**EXERCISE DESCRIPTION**
When you reach the line containing "Lemma deliver_cons a" in the entries below, start writing out each line exactly, and stop after the line containing "[PhaseLeader] with the".

**GIVEN DATA**
Start of Block

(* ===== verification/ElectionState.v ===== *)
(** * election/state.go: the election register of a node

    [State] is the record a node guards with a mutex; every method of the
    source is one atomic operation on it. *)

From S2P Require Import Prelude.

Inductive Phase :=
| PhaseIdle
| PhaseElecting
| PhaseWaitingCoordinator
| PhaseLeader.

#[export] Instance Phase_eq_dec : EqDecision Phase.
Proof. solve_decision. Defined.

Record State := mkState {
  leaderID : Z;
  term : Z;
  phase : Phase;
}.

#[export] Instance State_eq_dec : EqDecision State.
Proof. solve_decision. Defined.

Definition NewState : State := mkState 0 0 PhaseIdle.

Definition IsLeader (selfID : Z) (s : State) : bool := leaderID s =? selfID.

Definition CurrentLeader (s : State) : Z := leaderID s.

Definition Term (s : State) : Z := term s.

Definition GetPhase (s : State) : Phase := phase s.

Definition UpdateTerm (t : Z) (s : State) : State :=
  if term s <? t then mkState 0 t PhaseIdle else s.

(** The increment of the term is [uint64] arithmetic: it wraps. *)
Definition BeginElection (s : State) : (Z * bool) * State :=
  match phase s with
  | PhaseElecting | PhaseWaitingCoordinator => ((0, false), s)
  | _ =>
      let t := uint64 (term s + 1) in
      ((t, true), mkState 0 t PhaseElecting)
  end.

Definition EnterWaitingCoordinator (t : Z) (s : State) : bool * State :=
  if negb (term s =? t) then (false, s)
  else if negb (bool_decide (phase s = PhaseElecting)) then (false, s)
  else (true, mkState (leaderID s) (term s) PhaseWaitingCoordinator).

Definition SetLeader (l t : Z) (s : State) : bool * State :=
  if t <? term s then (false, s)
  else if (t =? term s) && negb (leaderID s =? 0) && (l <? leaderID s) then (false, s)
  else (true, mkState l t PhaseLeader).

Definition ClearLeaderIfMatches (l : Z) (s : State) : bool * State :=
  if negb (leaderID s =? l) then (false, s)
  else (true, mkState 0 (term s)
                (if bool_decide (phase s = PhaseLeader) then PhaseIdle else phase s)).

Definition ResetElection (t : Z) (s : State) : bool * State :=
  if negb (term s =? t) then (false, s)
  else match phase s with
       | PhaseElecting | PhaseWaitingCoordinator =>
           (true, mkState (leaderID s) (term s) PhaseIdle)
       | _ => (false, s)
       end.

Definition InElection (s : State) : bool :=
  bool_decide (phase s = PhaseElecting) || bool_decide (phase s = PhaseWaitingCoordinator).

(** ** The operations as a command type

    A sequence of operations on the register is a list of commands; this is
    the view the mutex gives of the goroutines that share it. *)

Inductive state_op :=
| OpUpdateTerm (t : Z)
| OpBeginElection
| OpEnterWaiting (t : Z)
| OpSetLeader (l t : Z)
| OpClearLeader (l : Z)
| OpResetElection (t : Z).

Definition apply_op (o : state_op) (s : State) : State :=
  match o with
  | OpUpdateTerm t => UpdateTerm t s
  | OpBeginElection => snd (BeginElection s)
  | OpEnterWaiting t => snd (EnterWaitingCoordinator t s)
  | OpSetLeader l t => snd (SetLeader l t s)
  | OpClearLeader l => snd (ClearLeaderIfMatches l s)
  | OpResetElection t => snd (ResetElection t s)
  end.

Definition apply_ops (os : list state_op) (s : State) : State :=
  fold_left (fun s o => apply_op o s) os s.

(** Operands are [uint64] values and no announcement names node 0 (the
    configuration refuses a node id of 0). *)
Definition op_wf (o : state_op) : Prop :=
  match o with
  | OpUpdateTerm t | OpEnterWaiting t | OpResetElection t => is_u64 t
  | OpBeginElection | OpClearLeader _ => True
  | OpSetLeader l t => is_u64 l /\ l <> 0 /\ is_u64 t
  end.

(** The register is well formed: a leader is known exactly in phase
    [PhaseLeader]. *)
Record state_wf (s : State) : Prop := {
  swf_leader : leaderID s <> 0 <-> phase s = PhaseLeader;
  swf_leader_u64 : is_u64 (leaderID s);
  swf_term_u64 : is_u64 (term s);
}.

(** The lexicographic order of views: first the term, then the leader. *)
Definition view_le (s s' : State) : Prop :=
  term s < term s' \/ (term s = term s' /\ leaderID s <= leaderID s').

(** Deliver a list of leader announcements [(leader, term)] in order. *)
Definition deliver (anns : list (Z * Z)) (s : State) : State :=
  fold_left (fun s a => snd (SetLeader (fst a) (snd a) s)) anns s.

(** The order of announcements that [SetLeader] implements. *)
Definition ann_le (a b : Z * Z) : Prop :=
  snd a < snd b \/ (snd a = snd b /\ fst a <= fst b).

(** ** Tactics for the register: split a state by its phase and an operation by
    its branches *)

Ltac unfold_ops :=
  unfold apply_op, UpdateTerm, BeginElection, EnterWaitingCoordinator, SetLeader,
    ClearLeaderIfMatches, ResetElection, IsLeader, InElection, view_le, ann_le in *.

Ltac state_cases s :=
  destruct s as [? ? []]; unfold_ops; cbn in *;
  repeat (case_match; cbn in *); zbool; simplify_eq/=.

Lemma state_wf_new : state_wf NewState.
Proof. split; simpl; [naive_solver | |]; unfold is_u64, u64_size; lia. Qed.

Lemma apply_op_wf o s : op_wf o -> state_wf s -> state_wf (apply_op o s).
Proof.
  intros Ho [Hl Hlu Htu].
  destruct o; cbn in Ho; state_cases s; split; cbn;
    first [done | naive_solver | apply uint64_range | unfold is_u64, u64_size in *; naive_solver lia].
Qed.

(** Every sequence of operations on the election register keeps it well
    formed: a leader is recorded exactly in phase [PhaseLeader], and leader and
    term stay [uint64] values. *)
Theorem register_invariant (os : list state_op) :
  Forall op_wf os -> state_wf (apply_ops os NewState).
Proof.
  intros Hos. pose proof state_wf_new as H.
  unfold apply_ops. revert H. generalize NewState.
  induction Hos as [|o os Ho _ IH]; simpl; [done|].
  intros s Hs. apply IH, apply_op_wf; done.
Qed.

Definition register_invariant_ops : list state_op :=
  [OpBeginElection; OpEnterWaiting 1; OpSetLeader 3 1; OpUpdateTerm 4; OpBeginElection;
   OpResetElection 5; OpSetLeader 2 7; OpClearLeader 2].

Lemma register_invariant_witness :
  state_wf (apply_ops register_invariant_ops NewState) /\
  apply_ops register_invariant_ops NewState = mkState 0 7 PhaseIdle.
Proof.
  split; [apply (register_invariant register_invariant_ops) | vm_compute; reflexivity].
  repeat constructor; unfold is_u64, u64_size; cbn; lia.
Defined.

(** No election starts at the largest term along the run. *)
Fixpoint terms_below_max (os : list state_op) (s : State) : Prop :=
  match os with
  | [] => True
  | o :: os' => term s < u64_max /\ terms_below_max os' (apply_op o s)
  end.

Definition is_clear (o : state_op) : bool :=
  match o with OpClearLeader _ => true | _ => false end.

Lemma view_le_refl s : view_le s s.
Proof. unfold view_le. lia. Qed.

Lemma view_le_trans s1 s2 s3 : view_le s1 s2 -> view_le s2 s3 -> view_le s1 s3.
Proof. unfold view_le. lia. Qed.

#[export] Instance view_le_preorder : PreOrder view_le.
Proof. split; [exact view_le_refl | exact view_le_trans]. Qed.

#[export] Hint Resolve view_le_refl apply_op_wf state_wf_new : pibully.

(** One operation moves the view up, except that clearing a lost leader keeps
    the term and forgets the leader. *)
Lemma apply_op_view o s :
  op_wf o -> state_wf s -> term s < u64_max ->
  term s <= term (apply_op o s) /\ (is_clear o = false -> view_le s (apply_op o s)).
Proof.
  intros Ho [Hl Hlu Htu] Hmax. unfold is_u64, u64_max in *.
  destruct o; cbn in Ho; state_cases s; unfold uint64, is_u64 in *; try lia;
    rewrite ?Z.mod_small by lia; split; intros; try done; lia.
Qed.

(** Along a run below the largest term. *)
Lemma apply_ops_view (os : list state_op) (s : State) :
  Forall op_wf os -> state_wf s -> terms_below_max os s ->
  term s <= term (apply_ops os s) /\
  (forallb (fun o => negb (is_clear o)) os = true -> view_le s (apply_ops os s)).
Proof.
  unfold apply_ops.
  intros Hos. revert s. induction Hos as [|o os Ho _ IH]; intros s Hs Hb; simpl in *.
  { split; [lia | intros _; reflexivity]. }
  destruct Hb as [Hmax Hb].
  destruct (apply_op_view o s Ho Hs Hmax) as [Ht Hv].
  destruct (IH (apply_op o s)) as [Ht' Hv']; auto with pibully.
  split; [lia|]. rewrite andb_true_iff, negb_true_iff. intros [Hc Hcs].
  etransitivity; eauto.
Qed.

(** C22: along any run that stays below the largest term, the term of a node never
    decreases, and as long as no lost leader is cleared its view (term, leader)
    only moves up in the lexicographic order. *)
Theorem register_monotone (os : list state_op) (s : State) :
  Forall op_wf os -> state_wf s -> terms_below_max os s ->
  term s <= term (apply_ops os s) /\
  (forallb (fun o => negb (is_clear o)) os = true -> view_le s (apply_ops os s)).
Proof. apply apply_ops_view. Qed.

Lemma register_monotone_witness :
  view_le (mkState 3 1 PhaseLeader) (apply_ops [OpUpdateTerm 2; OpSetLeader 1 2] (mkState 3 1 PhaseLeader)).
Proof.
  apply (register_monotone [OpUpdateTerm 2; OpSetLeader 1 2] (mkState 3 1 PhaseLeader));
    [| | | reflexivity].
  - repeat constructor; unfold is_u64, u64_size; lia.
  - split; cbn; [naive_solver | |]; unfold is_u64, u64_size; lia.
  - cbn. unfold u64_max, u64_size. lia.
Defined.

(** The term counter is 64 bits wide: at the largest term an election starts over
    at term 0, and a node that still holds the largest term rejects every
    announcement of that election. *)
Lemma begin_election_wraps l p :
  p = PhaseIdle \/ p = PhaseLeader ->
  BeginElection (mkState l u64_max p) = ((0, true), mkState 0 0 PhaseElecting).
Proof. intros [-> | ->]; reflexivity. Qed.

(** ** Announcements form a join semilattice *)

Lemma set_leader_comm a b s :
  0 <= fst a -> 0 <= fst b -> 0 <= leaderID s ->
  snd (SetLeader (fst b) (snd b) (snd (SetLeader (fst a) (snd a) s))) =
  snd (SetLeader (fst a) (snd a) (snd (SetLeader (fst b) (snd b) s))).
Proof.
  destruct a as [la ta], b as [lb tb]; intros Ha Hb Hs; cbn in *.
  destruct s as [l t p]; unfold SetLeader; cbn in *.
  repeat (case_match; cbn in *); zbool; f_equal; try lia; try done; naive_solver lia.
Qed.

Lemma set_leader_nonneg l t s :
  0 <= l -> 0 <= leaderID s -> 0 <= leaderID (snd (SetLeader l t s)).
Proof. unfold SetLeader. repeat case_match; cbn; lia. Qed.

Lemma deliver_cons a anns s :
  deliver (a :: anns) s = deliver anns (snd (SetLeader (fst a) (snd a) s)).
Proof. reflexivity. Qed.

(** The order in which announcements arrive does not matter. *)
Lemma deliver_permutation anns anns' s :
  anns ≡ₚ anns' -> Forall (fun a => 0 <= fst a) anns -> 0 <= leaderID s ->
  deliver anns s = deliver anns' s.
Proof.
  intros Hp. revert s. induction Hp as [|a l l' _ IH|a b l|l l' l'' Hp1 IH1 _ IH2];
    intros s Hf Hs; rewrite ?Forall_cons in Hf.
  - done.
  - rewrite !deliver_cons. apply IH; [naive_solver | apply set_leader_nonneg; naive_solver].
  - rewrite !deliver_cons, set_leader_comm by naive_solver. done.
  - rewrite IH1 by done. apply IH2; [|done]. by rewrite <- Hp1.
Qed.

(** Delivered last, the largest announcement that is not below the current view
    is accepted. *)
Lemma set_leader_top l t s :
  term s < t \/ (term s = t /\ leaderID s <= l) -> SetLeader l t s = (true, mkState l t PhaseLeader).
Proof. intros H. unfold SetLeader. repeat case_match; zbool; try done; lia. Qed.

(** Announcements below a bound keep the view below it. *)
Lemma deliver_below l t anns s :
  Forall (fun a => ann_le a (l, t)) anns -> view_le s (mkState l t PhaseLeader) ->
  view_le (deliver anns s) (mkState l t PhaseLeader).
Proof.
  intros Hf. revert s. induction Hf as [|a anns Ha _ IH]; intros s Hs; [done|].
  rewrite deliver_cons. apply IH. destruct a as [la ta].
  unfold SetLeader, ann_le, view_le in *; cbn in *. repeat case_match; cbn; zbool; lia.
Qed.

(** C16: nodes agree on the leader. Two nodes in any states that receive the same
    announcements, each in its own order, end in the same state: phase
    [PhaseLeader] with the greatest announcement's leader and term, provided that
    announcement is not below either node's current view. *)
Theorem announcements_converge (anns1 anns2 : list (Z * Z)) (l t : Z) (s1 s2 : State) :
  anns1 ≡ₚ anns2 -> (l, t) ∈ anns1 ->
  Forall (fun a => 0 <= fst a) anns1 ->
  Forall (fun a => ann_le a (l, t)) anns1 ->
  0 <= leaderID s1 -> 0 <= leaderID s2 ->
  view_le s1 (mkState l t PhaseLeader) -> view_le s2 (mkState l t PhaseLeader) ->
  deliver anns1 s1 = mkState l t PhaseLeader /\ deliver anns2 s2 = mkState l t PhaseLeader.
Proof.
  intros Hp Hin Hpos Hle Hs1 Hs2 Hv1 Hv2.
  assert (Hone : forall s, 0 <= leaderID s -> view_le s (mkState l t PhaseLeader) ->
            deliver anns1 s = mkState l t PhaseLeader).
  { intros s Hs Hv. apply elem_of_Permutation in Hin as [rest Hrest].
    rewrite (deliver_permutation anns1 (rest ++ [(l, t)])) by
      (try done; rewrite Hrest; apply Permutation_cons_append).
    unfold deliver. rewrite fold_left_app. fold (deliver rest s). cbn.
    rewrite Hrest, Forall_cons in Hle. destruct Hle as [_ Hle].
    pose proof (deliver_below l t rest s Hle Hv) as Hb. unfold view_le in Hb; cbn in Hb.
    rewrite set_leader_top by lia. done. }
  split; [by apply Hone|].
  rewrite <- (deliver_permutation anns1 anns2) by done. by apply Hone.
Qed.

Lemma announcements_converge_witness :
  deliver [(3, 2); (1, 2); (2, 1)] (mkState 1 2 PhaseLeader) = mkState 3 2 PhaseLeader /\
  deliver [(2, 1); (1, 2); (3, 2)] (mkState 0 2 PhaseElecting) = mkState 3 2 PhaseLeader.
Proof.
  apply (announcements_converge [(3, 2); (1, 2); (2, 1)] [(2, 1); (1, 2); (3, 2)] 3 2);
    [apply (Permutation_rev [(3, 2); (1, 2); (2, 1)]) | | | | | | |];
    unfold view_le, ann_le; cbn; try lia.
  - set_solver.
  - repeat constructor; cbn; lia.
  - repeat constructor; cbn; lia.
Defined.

End of Block

**YOUR RESPONSE**
Lemma deliver_cons a anns s :
  deliver (a :: anns) s = deliver anns (snd (SetLeader (fst a) (snd a) s)).
Proof. reflexivity. Qed.

(** The order in which announcements arrive does not matter. *)
Lemma deliver_permutation anns anns' s :
  anns ≡ₚ anns' -> Forall (fun a => 0 <= fst a) anns -> 0 <= leaderID s ->
  deliver anns s = deliver anns' s.
Proof.
  intros Hp. revert s. induction Hp as [|a l l' _ IH|a b l|l l' l'' Hp1 IH1 _ IH2];
    intros s Hf Hs; rewrite ?Forall_cons in Hf.
  - done.
  - rewrite !deliver_cons. apply IH; [naive_solver | apply set_leader_nonneg; naive_solver].
  - rewrite !deliver_cons, set_leader_comm by naive_solver. done.
  - rewrite IH1 by done. apply IH2; [|done]. by rewrite <- Hp1.
Qed.

(** Delivered last, the largest announcement that is not below the current view
    is accepted. *)
Lemma set_leader_top l t s :
  term s < t \/ (term s = t /\ leaderID s <= l) -> SetLeader l t s = (true, mkState l t PhaseLeader).
Proof. intros H. unfold SetLeader. repeat case_match; zbool; try done; lia. Qed.

(** Announcements below a bound keep the view below it. *)
Lemma deliver_below l t anns s :
  Forall (fun a => ann_le a (l, t)) anns -> view_le s (mkState l t PhaseLeader) ->
  view_le (deliver anns s) (mkState l t PhaseLeader).
Proof.
  intros Hf. revert s. induction Hf as [|a anns Ha _ IH]; intros s Hs; [done|].
  rewrite deliver_cons. apply IH. destruct a as [la ta].
  unfold SetLeader, ann_le, view_le in *; cbn in *. repeat case_match; cbn; zbool; lia.
Qed.

(** C16: nodes agree on the leader. Two nodes in any states that receive the same
    announcements, each in its own order, end in the same state: phase
    [PhaseLeader] with the greatest announcement's leader and term, provided that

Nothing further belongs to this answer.